WHAT IS NEEDED = Exactly those lines that run from the one containing "Definition lowercase_flags (e" through the last line of the entries below should be printed, and no others.

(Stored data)
+ + + + +
(* ===== verification/Fat32Name.v ===== *)
(** * kernel/fs/fat32: directory entries, names and dates

    A directory entry is 32 bytes, seen as a short entry or as a piece of a
    long name (union fat32_dir_union_t).  A name is written as its pieces of
    13 UTF-16 units, the last piece first, and the 8.3 entry after them.
    What is written to a buffer the caller provides is the list of bytes;
    the buffer of 256 units in dirents_from_name is a list of that length. *)

From stdpp Require Import base tactics list numbers option.
From S2P Require Import Prelude Utf TimeOfDay.

#[local] Open Scope Z_scope.

(** ** Directory entries *)

Abbreviation fat32_dir_union_t := (list Z).

Definition byte_at (i : nat) (e : fat32_dir_union_t) : Z := default 0 (e !! i).
Definition word_at (i : nat) (e : fat32_dir_union_t) : Z := byte_at i e + 256 * byte_at (S i) e.
Definition put_word (i : nat) (w : Z) (e : fat32_dir_union_t) : fat32_dir_union_t :=
  <[S i := Z.shiftr w 8 mod 256]> (<[i := w mod 256]> e).

(** short_entry *)
Definition short_name (e : fat32_dir_union_t) : list Z := take 11 e.
Definition attr (e : fat32_dir_union_t) : Z := byte_at 0x0B e.
Definition lowercase_flags (e : fat32_dir_union_t) : Z := byte_at 0x0C e.
Definition start_hi (e : fat32_dir_union_t) : Z := word_at 0x14 e.
Definition start_lo (e : fat32_dir_union_t) : Z := word_at 0x1A e.
Definition file_size (e : fat32_dir_union_t) : Z := word_at 0x1C e + 65536 * word_at 0x1E e.
(** long_entry *)
Definition ordinal (e : fat32_dir_union_t) : Z := byte_at 0 e.
Definition checksum (e : fat32_dir_union_t) : Z := byte_at 0x0D e.

Definition FAT_ATTR_DIR : Z := 16.
Definition FAT_ATTR_ARCH : Z := 32.
Definition FAT_LONGNAME : Z := 15.
Definition FAT_LAST_LFN_ORDINAL : Z := 0x40.
Definition FAT_DELETED_FLAG : Z := 0xE5.
Definition FAT_LOWERCASE_NAME : Z := 8.
Definition FAT_LOWERCASE_EXT : Z := 16.

Definition is_directory (e : fat32_dir_union_t) : bool := negb (Z.land (attr e) FAT_ATTR_DIR =? 0).
Definition is_within_size (ofs : Z) (e : fat32_dir_union_t) : bool := (ofs <? file_size e) || is_directory e.
Definition is_dirent_free (e : fat32_dir_union_t) : bool := (byte_at 0 e =? 0) || (byte_at 0 e =? FAT_DELETED_FLAG).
+ + + + +
WRITTEN SOLUTION =
Definition lowercase_flags (e : fat32_dir_union_t) : Z := byte_at 0x0C e.
Definition start_hi (e : fat32_dir_union_t) : Z := word_at 0x14 e.
Definition start_lo (e : fat32_dir_union_t) : Z := word_at 0x1A e.
Definition file_size (e : fat32_dir_union_t) : Z := word_at 0x1C e + 65536 * word_at 0x1E e.
(** long_entry *)
Definition ordinal (e : fat32_dir_union_t) : Z := byte_at 0 e.
Definition checksum (e : fat32_dir_union_t) : Z := byte_at 0x0D e.

Definition FAT_ATTR_DIR : Z := 16.
Definition FAT_ATTR_ARCH : Z := 32.
Definition FAT_LONGNAME : Z := 15.
Definition FAT_LAST_LFN_ORDINAL : Z := 0x40.
Definition FAT_DELETED_FLAG : Z := 0xE5.
Definition FAT_LOWERCASE_NAME : Z := 8.
Definition FAT_LOWERCASE_EXT : Z := 16.

Definition is_directory (e : fat32_dir_union_t) : bool := negb (Z.land (attr e) FAT_ATTR_DIR =? 0).
Definition is_within_size (ofs : Z) (e : fat32_dir_union_t) : bool := (ofs <? file_size e) || is_directory e.
Definition is_dirent_free (e : fat32_dir_union_t) : bool := (byte_at 0 e =? 0) || (byte_at 0 e =? FAT_DELETED_FLAG).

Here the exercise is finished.